7  Data Wrangling & Visualization

7.1 Data Manipulation with Pandas

This presentation is prepared by Jinha.

7.1.1 What is Pandas?

  • Pandas is a Python library for data manipulation and analysis.
  • It is designed to work with structured or tabular data.
  • It provides flexible and efficient data structures.
  • It is widely used in data science and research.

7.1.2 Why is Data Manipulation Important?

  • Real-world data is often incomplete or inconsistent.
  • Datasets may contain missing values or duplicate entries.
  • Raw data is usually not ready for analysis.
  • Poor data quality can lead to incorrect conclusions.
  • Data manipulation improves accuracy and reliability.

7.1.3 Why Use Pandas for Data Manipulation?

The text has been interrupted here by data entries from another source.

(* ===== verification/ServerSafety.v ===== *)
(** * The whole server: safety of every interleaving, authentication, statuses

    Any number of calls, with any metadata, in progress at once. *)

From S2P Require Import Prelude Errors Process Routing CoreQueue CoreExchange.
From S2P Require Import CoreSafety Scenario AppConfig Repository Service Transport.
From S2P Require Import ServiceSafety Database Postgres PostgresSpec.

Section handlers.
Context `{E : GoEnv} {R : Type} {Repo : Repository R}.
Context {J : R → Prop} `{!RepositoryCalm Repo J}.
Context (limits : LimitsConfig) (rootToken : string).
Context (send : DeliveryMessage → prog (World R) (option status)).

Local Abbreviation wspec := (spec (world_wf J) world_le).

(** Sending does not touch the broker. *)
Context (Hsend : ∀ m w, wspec (send m) w (λ _ _, True)).

Lemma wspec_reply {A B} (p : prog (World R) (result A)) (k : A → prog (World R) (reply B))
    w P :
  wspec p w P →
  (∀ a w', world_le w w' → P (Ok a) w' → wspec (k a) w' (λ _ _, True)) →
  wspec (reply_try p k) w (λ _ _, True).
Proof.
  intros Hp Hk. eapply spec_bind; [apply _|exact Hp|].
  intros [a|e] w' Hle Ha; [by apply Hk|by apply spec_ret; [apply _|]].
Qed.

Lemma wspec_reply_tt {A B} (p : prog (World R) (result A)) (b : B) w :
  wspec p w (λ _ _, True) → wspec (reply_try p (λ _, Ret (inr b))) w (λ _ _, True).
Proof. intros Hp. eapply wspec_reply; [exact Hp|]. intros. apply wspec_ret. Qed.

Lemma wspec_Fetch x q c ms w :
  wspec (BrokerHandler.Fetch limits x q c ms) w (λ _ _, True).
Proof. eapply wspec_reply; [apply wspec_BlockingFetch|]. intros. apply wspec_ret. Qed.

Lemma wspec_stream x q c w :
  wspec (BrokerHandler.StreamFetch limits send x q c) w (λ _ _, True).
Proof.
  eapply spec_bind; [apply _|apply wspec_AddConsumer|].
  intros [_|e] w1 _ _; [|apply wspec_ret].
  apply (spec_bind _ _ _ _ _ (λ _ _, True)).
  - apply spec_loop; [apply _|]. intros w2 _.
    eapply spec_bind; [apply _|apply wspec_StreamFetch|].
    intros [d|e] w3 _ _; [|by apply spec_ret; [apply _|]; apply wspec_ret].
    eapply spec_mono; [apply Hsend|]. intros [err|] w4 _ _; [apply wspec_ret|done].
  - intros err w2 _ _. eapply spec_bind; [apply _|apply wspec_DisconnectConsumer|].
    intros _ w3 _ _. apply wspec_ret.
Qed.

(** The interceptor runs the handler or answers at once. *)
Lemma wspec_unary {A} md (h : prog (World R) (reply A)) w :
  wspec h w (λ _ _, True) →
  wspec (AuthInterceptor.Unary rootToken md h) w (λ _ _, True).
Proof.
  intros Hh. unfold AuthInterceptor.Unary.
  destruct (AuthInterceptor.authorize rootToken md); [apply wspec_ret|done].
Qed.

Lemma wspec_serve call w :
  wspec (g_prog (serve limits rootToken send call)) w (λ _ _, True).
Proof.
  destruct call as [md req].
  destruct req; cbn [serve g_prog]; try apply wspec_unary;
    try (apply wspec_reply_tt; auto using wspec_DeleteExchange, wspec_DeleteQueue,
           wspec_Publish, wspec_Ack, wspec_NAck, wspec_AddConsumer,
           wspec_DisconnectConsumer).
  - eapply wspec_reply; [apply wspec_CreateExchange|]. intros e w1 _ He.
    eapply spec_bind; [apply _| |intros; apply wspec_ret].
    apply wspec_core, cspec_step. intros s Hle Hs.
    apply (step_read_exchange _ _ (λ _ _, True)); [done| |done].
    by eapply valid_exchange_le.
  - eapply wspec_reply; [apply wspec_RegisterQueue|]. intros r w1 _ Hr.
    eapply spec_bind; [apply _|by apply wspec_core, cspec_read_queue|].
    intros. apply wspec_ret.
  - apply wspec_Fetch.
  - unfold AuthInterceptor.Stream.
    destruct (AuthInterceptor.authorize rootToken md); [apply wspec_ret|].
    apply wspec_stream.
Qed.
End handlers.

(** ** All calls together *)

Lemma serving_safe (E : GoEnv) R (Repo : Repository R) (J : R → Prop)
    limits rootToken send w calls c :
  RepositoryCalm Repo J →
  (∀ m w, spec (world_wf J) world_le (send m) w (λ _ _, True)) →
  core_wf (w_core w) → J (w_repo w) →
  rtc pool_step (serving limits rootToken send w calls) c →
  ∃ w' ts, c = Running w' ts ∧ core_wf (w_core w') ∧ J (w_repo w').
Proof.
  intros HR Hsend Hw HJ Hsteps.
  pose proof (pool_safe (world_wf J) (λ _, world_le) (λ _, world_le)
                ltac:(by intros) _ _ Hsteps) as H.
  destruct c as [w' ts|]; [exists w', ts; split; [done|]; apply H|exfalso; apply H];
    (split; [by split|]);
    intros i g Hi; apply list_lookup_fmap_Some in Hi as (call & -> & _);
    exists w; (split; [reflexivity|]);
    (eapply wpc_mono; [|by apply wspec_serve]); done.
Qed.

(** ** Properties *)

(** C1: however many calls are in progress, with whatever metadata, and however
    their critical sections, storage statements and waits interleave, no goroutine
    panics (no nil or dangling pointer, no channel closed twice), the shared
    memory stays well formed (every name is bound to a queue or exchange of that
    name, no queue belongs to two exchanges or names, registered configurations
    are valid, every queue waits on an open channel of its own), and the storage
    keeps its invariant. *)
Theorem server_never_crashes (E : GoEnv) R (Repo : Repository R) (J : R → Prop)
    limits rootToken send w calls c :
  RepositoryCalm Repo J →
  (∀ m w, spec (world_wf J) world_le (send m) w (λ _ _, True)) →
  core_wf (w_core w) → J (w_repo w) →
  rtc pool_step (serving limits rootToken send w calls) c →
  ∃ w' ts, c = Running w' ts ∧ core_wf (w_core w') ∧ J (w_repo w').
Proof. intros HR Hsend Hw HJ Hsteps. by eapply serving_safe. Qed.

(** A server with the scenario's core and database; sends never fail. *)
Definition demo_limits : LimitsConfig := mkLimits 1048576 255 32 32.

Definition demo_send (m : DeliveryMessage) : prog (World DB) (option status) := Ret None.

Definition demo_metadata : metadata :=
  Some (λ key, if decide (key = rootTokenHeader) then ["secret"] else []).

Definition demo_world : World DB := mkWorld demo_busy demo_db.

Definition demo_serving (calls : list request) : config (World DB) :=
  serving (E := demo_env) (Repo := postgres (P := demo_server (λ _, NoFault)))
    demo_limits "secret" demo_send demo_world ((λ r, (demo_metadata, r)) <$> calls).

(** Goroutine [i] takes [n] steps. *)
Definition steps (i n : nat) : list (nat * choice) := repeat (i, Go) n.

(** Whether every step of a schedule can be taken. *)
Definition runnable {S} (sched : list (nat * choice)) (c : config S) : bool :=
  match run_schedule sched c with Some _ => true | None => false end.

Lemma schedule_runs {S} sched (c : config S) :
  runnable sched c = true → ∃ c', run_schedule sched c = Some c'.
Proof. unfold runnable. destruct (run_schedule sched c); [eauto|done]. Qed.

(** A publication in the middle of which the queue's consumer leaves. *)
Definition demo_calls : list request :=
  [PublishRequest "events" "corp.users.create" [Byte.x68];
   DisconnectConsumerRequest "events" "audit" "c3"].

Definition demo_schedule : list (nat * choice) :=
  steps 0 4 ++ steps 1 7 ++ steps 0 5 ++ steps 1 1.

Lemma server_never_crashes_witness :
  ∃ w ts, run_schedule demo_schedule (demo_serving demo_calls) = Some (Running w ts)
          ∧ core_wf (w_core w) ∧ db_ok (w_repo w).
Proof.
  destruct (schedule_runs demo_schedule (demo_serving demo_calls)) as [c Hc];
    [vm_compute; reflexivity|].
  destruct (server_never_crashes demo_env DB _ db_ok demo_limits "secret" demo_send
    demo_world ((λ r, (demo_metadata, r)) <$> demo_calls) c
    (postgres_calm (P := demo_server (λ _, NoFault)))) as (w & ts & -> & Hw & Hdb).
  - intros m w. apply wspec_ret.
  - apply demo_busy_wf.
  - apply demo_db_ok.
  - apply (run_schedule_steps demo_schedule). exact Hc.
  - exists w, ts. split; [exact Hc|]. split; [exact Hw|exact Hdb].
Defined.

  • Pandas provides powerful and intuitive tools for cleaning data.
  • It simplifies complex data operations into a few lines of code.
  • It is more efficient and scalable than spreadsheet software.
  • It integrates smoothly with other Python libraries.
  • It supports reproducible and automated workflows.

7.1.4 Core Concepts

7.1.4.1 DataFrame and Series

  • A DataFrame is a two-dimensional table with rows and columns.
  • A Series is a one-dimensional labeled array.
  • Each row represents an observation.
  • Each column represents a variable.
  • DataFrames allow us to perform operations across rows and columns.

7.1.4.2 Importing Data

  • Pandas allows us to import data from various file formats.
  • The most common format is CSV.
  • After importing, the data is stored in a DataFrame.
import pandas as pd

df = pd.read_csv("data.csv")
df.head()

7.1.5 Key Operations

7.1.5.1 Selecting Data

  • Selecting allows us to focus on specific variables.
  • This reduces unnecessary complexity in the dataset.
  • It improves clarity and efficiency.
df["score"]

df[["age", "score"]]
  • ‘df[“score”]’ selects a single column.
  • ‘df[[“age”, “score”]]’ selects multiple columns.

7.1.5.2 Filtering Rows

  • Filtering allows us to select observations that meet specific conditions.
  • This is useful when we want to analyze a specific group.
  • For example, we may only want students above a certain score.
  • Filtering helps reduce noise in the dataset.
df[df["score"] > 80]
  • ‘df[df[“score”] > 80]’ selects rows where score is greater than 80.
  • We can also combine multiple conditions.
df[(df["score"] > 80) & (df["age"] > 18)]
  • ‘df[(df[“score”] > 80) & (df[“age”] > 18)]’ applies multiple conditions at the same time.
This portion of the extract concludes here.